今回は、前回の後半の照明やカメラを明示的に配置する前の状態から始めます。つまり、viewWillAppearメソッドの中でまず床(SCNFloor)を配置し、そこにいろいろなノードを乗せた状態です。そこから円錐(SCNCone)だけを残してほかを削除し、円錐のパラメータを調整します。さらにその円錐にCore Animationによるアニメーションを付加します

 このプログラムを動かすと、床の中央にまず円錐が表示され、それが1.5秒かけて円柱になり、そこからさらに1.5秒かけて円錐に戻るという動作を延々と繰り返します。

床の中央に配置された円錐は、頭頂部の半径(topRadius)をアニメーションによって変化させることで、円錐と円柱の間で形を変え続けます

 上の例は、ノードを形作っているジオメトリのプロパティをCore Animationによって変化させるものでした。Core Animationでは、ジオメトリだけでなく、ノードの他のプロパティを変化させることもできます。その例として、ノードの座標変換のパラメータの1つ、rotationを直接操作してみましょう。今度はCABasicAnimationのkeyPathにrotationを指定してオブジェクトを作ります。回転量はSCNVector4の値として指定します。ここでは、ちょうど1回転するように、0.0から2πの間でy軸の回転角が変化するようにしています。

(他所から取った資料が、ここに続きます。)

Lemma sto_to_string lo hi n :
  sto lo hi (to_string n) = if (lo <=? n) && (n <=? hi) then Value n else OutOfRange.
Proof.
  unfold to_string. destruct (Z.ltb_spec n 0) as [Hneg|Hpos].
  - destruct (dec_rev_ok (S (Z.to_nat (Z.log2 (- n)))) (- n)) as (Hv & Hne & Hd); [lia..|].
    unfold sto. cbn [skip_space]. change (isspace 45) with false. cbv iota.
    rewrite take_digits_all by (by apply Forall_rev). destruct (rev (dec_rev _ (- n))) as [|c ds] eqn:E.
    { apply (f_equal length) in E. rewrite length_rev in E. by destruct (dec_rev _ _). }
    by rewrite Hv, Z.opp_involutive.
  - destruct (dec_rev_ok (S (Z.to_nat (Z.log2 n))) n) as (Hv & Hne & Hd); [lia..|].
    pose proof (Forall_rev Hd) as Hd'. destruct (rev (dec_rev _ n)) as [|c ds] eqn:E.
    { apply (f_equal length) in E. rewrite length_rev in E. by destruct (dec_rev _ _). }
    destruct (digit_first c ds) as (Hs & H1 & H2); [by apply Forall_cons_1 in Hd' as [? _]|].
    unfold sto. rewrite Hs.
    assert ((match c :: ds with 45 :: s' => (true, s') | 43 :: s' => (false, s') | _ => (false, c :: ds) end) = (false, c :: ds)) as ->.
    { destruct c as [|p|p]; try done. do 6 (destruct p as [p|p|]; try done). }
    by rewrite take_digits_all, Hv.
Qed.

(** Printing and parsing: the decimal text of a number in range is read back
    by [ToInt] and [ToInt64], and a number outside [int] is refused with the
    output left as it was. *)
Theorem ToInt_to_string n out :
  - 2 ^ 63 <= n < 2 ^ 63 ->
  ToInt64 (to_string n) out = (true, n) /\
  ToInt (to_string n) out = if (- 2 ^ 31 <=? n) && (n <? 2 ^ 31) then (true, n) else (false, out).
Proof.
  intros Hn. unfold ToInt, ToInt64. rewrite !sto_to_string. split.
  - by destruct (Z.leb_spec (- 2 ^ 63) n), (Z.leb_spec n (2 ^ 63 - 1)); try lia.
  - destruct (Z.leb_spec (- 2 ^ 31) n), (Z.leb_spec n (2 ^ 31 - 1)), (Z.ltb_spec n (2 ^ 31)); done || lia.
Qed.

Lemma ToInt_to_string_witness :
  ToInt64 (to_string (- 2 ^ 40)) 7 = (true, - 2 ^ 40) /\ ToInt (to_string (- 2 ^ 40)) 7 = (false, 7).
Proof. exact (ToInt_to_string (- 2 ^ 40) 7 ltac:(lia)). Defined.

(** ** Trimming and comparing *)

Lemma TrimLeft_spec chars s :
  exists pre, s = pre ++ TrimLeft chars s /\ Forall (fun c => c ∈ chars) pre /\
    forall c, head (TrimLeft chars s) = Some c -> c ∉ chars.
Proof.
  induction s as [|c s (pre & Hs & Hp & Hh)]; simpl.
  - exists []. by split_and!.
  - case_bool_decide as Hc.
    + exists (c :: pre). split_and!; [by rewrite Hs at 1 | by constructor | done].
    + exists []. split_and!; [done..|]. intros c' [= <-]. done.
Qed.

(** [Trim] removes a prefix and a suffix of the given characters and nothing
    else, and what is left neither starts nor ends with one of them. *)
Theorem Trim_spec chars s :
  exists pre post, s = pre ++ Trim chars s ++ post /\
    Forall (fun c => c ∈ chars) pre /\ Forall (fun c => c ∈ chars) post /\
    (forall c, head (Trim chars s) = Some c -> c ∉ chars) /\ (forall c, head (reverse (Trim chars s)) = Some c -> c ∉ chars).
Proof.
  destruct (TrimLeft_spec chars (reverse s)) as (post & Hr & Hpost & Hlast).
  destruct (TrimLeft_spec chars (TrimRight chars s)) as (pre & Hl & Hpre & Hhead).
  exists pre, (reverse post). unfold Trim. split_and!; [| done | by apply Forall_reverse | done |].
  - rewrite app_assoc, <- Hl. unfold TrimRight. by rewrite <- reverse_app, <- Hr, reverse_involutive.
  - intros c Hc. apply Hlast. rewrite <- (reverse_involutive (TrimLeft chars (reverse s))).
    change (head (reverse (TrimRight chars s)) = Some c). rewrite Hl, reverse_app.
    by destruct (reverse (TrimLeft chars (TrimRight chars s))).
Qed.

回転していることがわかりやすいように、円錐に替えて四角錐(ピラミッド)のノードを配置しました。

Core Animationは、ノードの形を変化させるだけでなく、ノードの座標変換のパラメータを変化させて移動や回転の動きを加えることもできます。この例は、y軸中心の回転角を0.0から2πの間で繰り返し変化させ、その場でスピンさせるものです

 このプログラムを動かすと、床の中央でピラミッドがy軸(垂直方向)を中心に回転し続けます。